SEAT CEO James Muir tells journalists at the Guangzhou auto show this week the auto maker has signed distribution agreements with 12 dealers and hopes at least three more will agree to join the network in the coming weeks.

Muir says so far 12 Chinese dealers have distribution rights.

SEAT officials said at the Shanghai auto show held earlier this year that the Spanish auto maker was seeking a presence in the major cities of Beijing, Chongqing, Shenzhen, Wuhan, Chengdu and Guangzhou.

The first SEAT vehicles will be shipped to China by boat in December, but the auto maker will wait until April to begin sales, corresponding with the opening of the Beijing auto show.

China, Russia and Mexico are the key markets for the survival of SEAT.

“SEAT hopes to be one of the main foreign importers in China, a market that, together with Russia and Mexico, will contribute to increasing our exportations and sales during the next years,” Paul Sewin, vice president-sales, says in Guangzhou.

SEAT says it has suffered financial losses due to the contraction of Europe’s car market over the past two years.

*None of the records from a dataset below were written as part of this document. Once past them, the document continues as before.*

(** The part of [parseWithFallbacks] after the explanatory patterns. *)
Definition acceptDirect (cleanedResponse text : jsstring)
    (targetLanguage : option jsstring) : TranslateResponse :=
  let rejected :=
    match targetLanguage with
    | Some language =>
        if truthy language && negb (has 44 cleanedResponse) then
          let validation := validateTranslationResponse cleanedResponse text language in
          if negb (isValid validation)
          then Some (errorResponse text
                       (js "Invalid response: " ++
                        match issues validation with
                        | first :: _ => first
                        | [] => js "undefined"
                        end))
          else None
        else None
    | None => None
    end in
  match rejected with
  | Some r => r
  | None =>
      if (List.length cleanedResponse <? List.length text * 3)%nat
         && negb (includes (toLowerCase cleanedResponse) (js "translate"))
         && negb (includes (toLowerCase cleanedResponse) (js "csv"))
      then unknownResponse cleanedResponse (js "Direct response assumed as translation")
      else errorResponse text (js "Failed to parse AI response")
  end.

(** The salvage of a malformed row inside Fallback 2: the second of the
    comma-separated parts, when it is not empty and not the source text. *)
Definition salvageMalformed (cleanedResponse text : jsstring)
    : Outcome (option TranslateResponse) :=
  if has 44 cleanedResponse && (2 <=? List.length (split 44 cleanedResponse))%nat then
    let parts := split 44 cleanedResponse in
    if (2 <=? List.length parts)%nat then
      second <- call (nth_error parts 1) trim ;;
      let possibleTranslation := stripQuotes second in
      if truthy possibleTranslation && negb (str_eqb possibleTranslation text)
      then Ret (Some (unknownResponse possibleTranslation
                        (js "Extracted from malformed CSV")))
      else Ret None
    else Ret None
  else Ret None.

(** [parseWithFallbacks] from Fallback 1 on. *)
Definition fallbacks (response text : jsstring) (targetLanguage : option jsstring)
    : Outcome TranslateResponse :=
  (* Fallback 1: Try to extract translation from common patterns *)
  match firstLabelled patterns response with
  | Some group1 =>
      Ret (unknownResponse (stripQuotes (trim group1)) (js "Extracted from response"))
  | None =>
      (* Fallback 2: If response looks like a translation *)
      let cleanedResponse := trim response in
      if existsb (fun pattern => test fi pattern cleanedResponse) explanatoryPatterns
      then Ret (errorResponse text
                  (js "AI returned explanatory text instead of translation"))
      else
        salvaged <- salvageMalformed cleanedResponse text ;;
        match salvaged with
        | Some r => Ret r
        | None => Ret (acceptDirect cleanedResponse text targetLanguage)
        end
  end.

But the auto maker already was in the red before the global economic crisis, with profits down in five of the last six years.

Muir, who took the helm at SEAT two years ago with the purpose of quickly putting the company in order, has seen his goal defeated by Spain’s weakening economy and poor industrial environment.

Dealing with these problems has consumed two of the five years Volkswagen conceded to SEAT to restore profits.